Saved data entries
******

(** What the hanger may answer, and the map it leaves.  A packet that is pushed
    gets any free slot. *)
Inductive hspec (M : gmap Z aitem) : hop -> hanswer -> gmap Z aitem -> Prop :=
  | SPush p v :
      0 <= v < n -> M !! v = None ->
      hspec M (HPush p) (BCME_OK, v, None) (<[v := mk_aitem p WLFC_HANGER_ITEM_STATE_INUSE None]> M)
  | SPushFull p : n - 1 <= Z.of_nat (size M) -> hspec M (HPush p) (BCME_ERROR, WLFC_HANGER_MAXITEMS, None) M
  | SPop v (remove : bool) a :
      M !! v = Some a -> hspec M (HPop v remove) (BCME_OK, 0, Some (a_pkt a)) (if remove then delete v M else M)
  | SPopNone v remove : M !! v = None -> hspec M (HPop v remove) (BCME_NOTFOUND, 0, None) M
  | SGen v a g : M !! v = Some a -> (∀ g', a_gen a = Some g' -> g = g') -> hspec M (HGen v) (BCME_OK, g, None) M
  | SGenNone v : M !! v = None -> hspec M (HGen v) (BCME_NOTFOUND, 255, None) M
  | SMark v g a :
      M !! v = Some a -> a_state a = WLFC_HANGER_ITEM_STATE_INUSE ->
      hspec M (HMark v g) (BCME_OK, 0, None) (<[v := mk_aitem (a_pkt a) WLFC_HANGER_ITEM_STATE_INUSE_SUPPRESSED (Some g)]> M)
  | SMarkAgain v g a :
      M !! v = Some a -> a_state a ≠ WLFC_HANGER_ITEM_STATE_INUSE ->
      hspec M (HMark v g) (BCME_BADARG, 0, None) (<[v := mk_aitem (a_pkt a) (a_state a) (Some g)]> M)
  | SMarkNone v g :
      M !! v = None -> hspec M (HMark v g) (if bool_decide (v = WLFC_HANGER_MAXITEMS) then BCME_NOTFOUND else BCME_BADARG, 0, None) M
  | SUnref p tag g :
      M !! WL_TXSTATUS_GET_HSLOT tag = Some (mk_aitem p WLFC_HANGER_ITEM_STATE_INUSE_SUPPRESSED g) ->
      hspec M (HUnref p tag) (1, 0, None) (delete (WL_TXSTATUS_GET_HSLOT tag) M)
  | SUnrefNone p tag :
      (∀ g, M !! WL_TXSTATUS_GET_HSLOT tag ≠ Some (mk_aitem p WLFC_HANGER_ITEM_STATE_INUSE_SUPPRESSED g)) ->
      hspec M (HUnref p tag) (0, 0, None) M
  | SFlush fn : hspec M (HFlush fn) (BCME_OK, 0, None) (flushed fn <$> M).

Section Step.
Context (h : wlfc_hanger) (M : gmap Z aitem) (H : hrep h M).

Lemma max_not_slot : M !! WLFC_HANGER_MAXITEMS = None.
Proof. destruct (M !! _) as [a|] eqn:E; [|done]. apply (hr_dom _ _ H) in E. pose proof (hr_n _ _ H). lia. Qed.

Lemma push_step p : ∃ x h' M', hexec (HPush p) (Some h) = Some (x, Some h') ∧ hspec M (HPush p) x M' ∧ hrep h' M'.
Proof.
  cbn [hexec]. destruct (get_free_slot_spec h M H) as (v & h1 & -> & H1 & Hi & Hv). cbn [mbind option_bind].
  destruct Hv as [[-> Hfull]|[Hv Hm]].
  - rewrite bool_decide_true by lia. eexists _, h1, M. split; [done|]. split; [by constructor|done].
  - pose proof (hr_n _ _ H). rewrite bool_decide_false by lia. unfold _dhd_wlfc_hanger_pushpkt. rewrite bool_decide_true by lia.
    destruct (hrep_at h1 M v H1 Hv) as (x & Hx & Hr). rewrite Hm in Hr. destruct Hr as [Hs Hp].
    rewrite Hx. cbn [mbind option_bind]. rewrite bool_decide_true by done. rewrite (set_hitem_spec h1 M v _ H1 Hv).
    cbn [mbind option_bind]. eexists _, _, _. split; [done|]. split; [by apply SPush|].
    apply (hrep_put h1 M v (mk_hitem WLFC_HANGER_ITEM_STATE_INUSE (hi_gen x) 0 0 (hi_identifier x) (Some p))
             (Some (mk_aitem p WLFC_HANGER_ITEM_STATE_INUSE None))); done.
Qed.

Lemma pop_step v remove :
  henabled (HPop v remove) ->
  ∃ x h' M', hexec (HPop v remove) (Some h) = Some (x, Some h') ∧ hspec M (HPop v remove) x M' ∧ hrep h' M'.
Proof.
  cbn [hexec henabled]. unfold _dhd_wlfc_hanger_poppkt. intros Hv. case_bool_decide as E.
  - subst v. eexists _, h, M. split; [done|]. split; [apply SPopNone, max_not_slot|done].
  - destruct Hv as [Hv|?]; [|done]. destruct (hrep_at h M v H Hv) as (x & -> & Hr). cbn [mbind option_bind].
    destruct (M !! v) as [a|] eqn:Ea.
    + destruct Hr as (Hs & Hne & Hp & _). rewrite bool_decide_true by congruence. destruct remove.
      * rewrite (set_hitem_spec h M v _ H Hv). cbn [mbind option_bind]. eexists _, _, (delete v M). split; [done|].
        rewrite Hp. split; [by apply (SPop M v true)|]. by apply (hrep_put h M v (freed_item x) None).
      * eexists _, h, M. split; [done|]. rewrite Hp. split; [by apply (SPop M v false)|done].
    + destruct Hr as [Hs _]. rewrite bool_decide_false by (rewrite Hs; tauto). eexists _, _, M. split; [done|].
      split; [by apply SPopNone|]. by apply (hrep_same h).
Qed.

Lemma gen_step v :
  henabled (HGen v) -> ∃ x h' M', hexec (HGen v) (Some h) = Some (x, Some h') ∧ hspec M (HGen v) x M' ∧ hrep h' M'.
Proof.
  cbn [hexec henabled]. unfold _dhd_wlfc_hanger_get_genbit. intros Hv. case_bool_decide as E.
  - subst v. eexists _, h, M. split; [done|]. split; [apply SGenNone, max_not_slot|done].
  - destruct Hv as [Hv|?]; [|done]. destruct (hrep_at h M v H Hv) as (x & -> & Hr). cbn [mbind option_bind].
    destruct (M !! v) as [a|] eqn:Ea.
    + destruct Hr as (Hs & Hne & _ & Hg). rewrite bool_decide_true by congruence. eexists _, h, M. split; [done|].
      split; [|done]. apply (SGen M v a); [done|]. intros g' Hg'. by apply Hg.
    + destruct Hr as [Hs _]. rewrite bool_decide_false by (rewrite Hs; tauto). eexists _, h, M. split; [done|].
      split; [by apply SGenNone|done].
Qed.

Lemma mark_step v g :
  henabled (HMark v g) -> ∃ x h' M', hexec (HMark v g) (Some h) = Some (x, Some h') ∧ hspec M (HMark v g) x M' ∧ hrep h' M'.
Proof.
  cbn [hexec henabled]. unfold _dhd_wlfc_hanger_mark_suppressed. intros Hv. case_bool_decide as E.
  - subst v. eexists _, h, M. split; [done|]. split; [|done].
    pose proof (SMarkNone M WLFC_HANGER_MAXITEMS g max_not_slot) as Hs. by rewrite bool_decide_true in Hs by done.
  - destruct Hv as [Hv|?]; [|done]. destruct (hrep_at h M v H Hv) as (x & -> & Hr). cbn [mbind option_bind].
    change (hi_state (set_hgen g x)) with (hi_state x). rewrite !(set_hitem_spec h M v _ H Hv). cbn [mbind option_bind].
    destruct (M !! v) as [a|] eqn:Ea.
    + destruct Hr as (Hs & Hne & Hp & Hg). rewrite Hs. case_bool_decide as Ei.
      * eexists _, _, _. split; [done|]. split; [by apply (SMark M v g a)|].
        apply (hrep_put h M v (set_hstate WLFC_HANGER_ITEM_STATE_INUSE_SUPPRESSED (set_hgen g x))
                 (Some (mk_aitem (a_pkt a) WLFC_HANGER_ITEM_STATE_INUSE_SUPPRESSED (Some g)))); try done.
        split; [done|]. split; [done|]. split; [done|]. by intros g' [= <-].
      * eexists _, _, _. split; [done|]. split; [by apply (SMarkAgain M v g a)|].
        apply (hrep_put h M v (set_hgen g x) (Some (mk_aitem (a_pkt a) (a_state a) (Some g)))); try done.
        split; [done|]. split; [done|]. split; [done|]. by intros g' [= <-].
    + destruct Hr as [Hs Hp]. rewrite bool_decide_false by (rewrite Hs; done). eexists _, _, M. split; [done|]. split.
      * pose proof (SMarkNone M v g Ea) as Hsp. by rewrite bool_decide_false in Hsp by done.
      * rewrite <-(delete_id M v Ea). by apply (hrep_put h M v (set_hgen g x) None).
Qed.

******

= TO DO =
Copy out, word for word, the part of the entries above that begins at the line with "M !! v = None -> hspec M (HMark" and ends at the line with "- pose proof", including both.

= OUTPUT OF THE EXERCISE =
      M !! v = None -> hspec M (HMark v g) (if bool_decide (v = WLFC_HANGER_MAXITEMS) then BCME_NOTFOUND else BCME_BADARG, 0, None) M
  | SUnref p tag g :
      M !! WL_TXSTATUS_GET_HSLOT tag = Some (mk_aitem p WLFC_HANGER_ITEM_STATE_INUSE_SUPPRESSED g) ->
      hspec M (HUnref p tag) (1, 0, None) (delete (WL_TXSTATUS_GET_HSLOT tag) M)
  | SUnrefNone p tag :
      (∀ g, M !! WL_TXSTATUS_GET_HSLOT tag ≠ Some (mk_aitem p WLFC_HANGER_ITEM_STATE_INUSE_SUPPRESSED g)) ->
      hspec M (HUnref p tag) (0, 0, None) M
  | SFlush fn : hspec M (HFlush fn) (BCME_OK, 0, None) (flushed fn <$> M).

Section Step.
Context (h : wlfc_hanger) (M : gmap Z aitem) (H : hrep h M).

Lemma max_not_slot : M !! WLFC_HANGER_MAXITEMS = None.
Proof. destruct (M !! _) as [a|] eqn:E; [|done]. apply (hr_dom _ _ H) in E. pose proof (hr_n _ _ H). lia. Qed.

Lemma push_step p : ∃ x h' M', hexec (HPush p) (Some h) = Some (x, Some h') ∧ hspec M (HPush p) x M' ∧ hrep h' M'.
Proof.
  cbn [hexec]. destruct (get_free_slot_spec h M H) as (v & h1 & -> & H1 & Hi & Hv). cbn [mbind option_bind].
  destruct Hv as [[-> Hfull]|[Hv Hm]].
  - rewrite bool_decide_true by lia. eexists _, h1, M. split; [done|]. split; [by constructor|done].
  - pose proof (hr_n _ _ H). rewrite bool_decide_false by lia. unfold _dhd_wlfc_hanger_pushpkt. rewrite bool_decide_true by lia.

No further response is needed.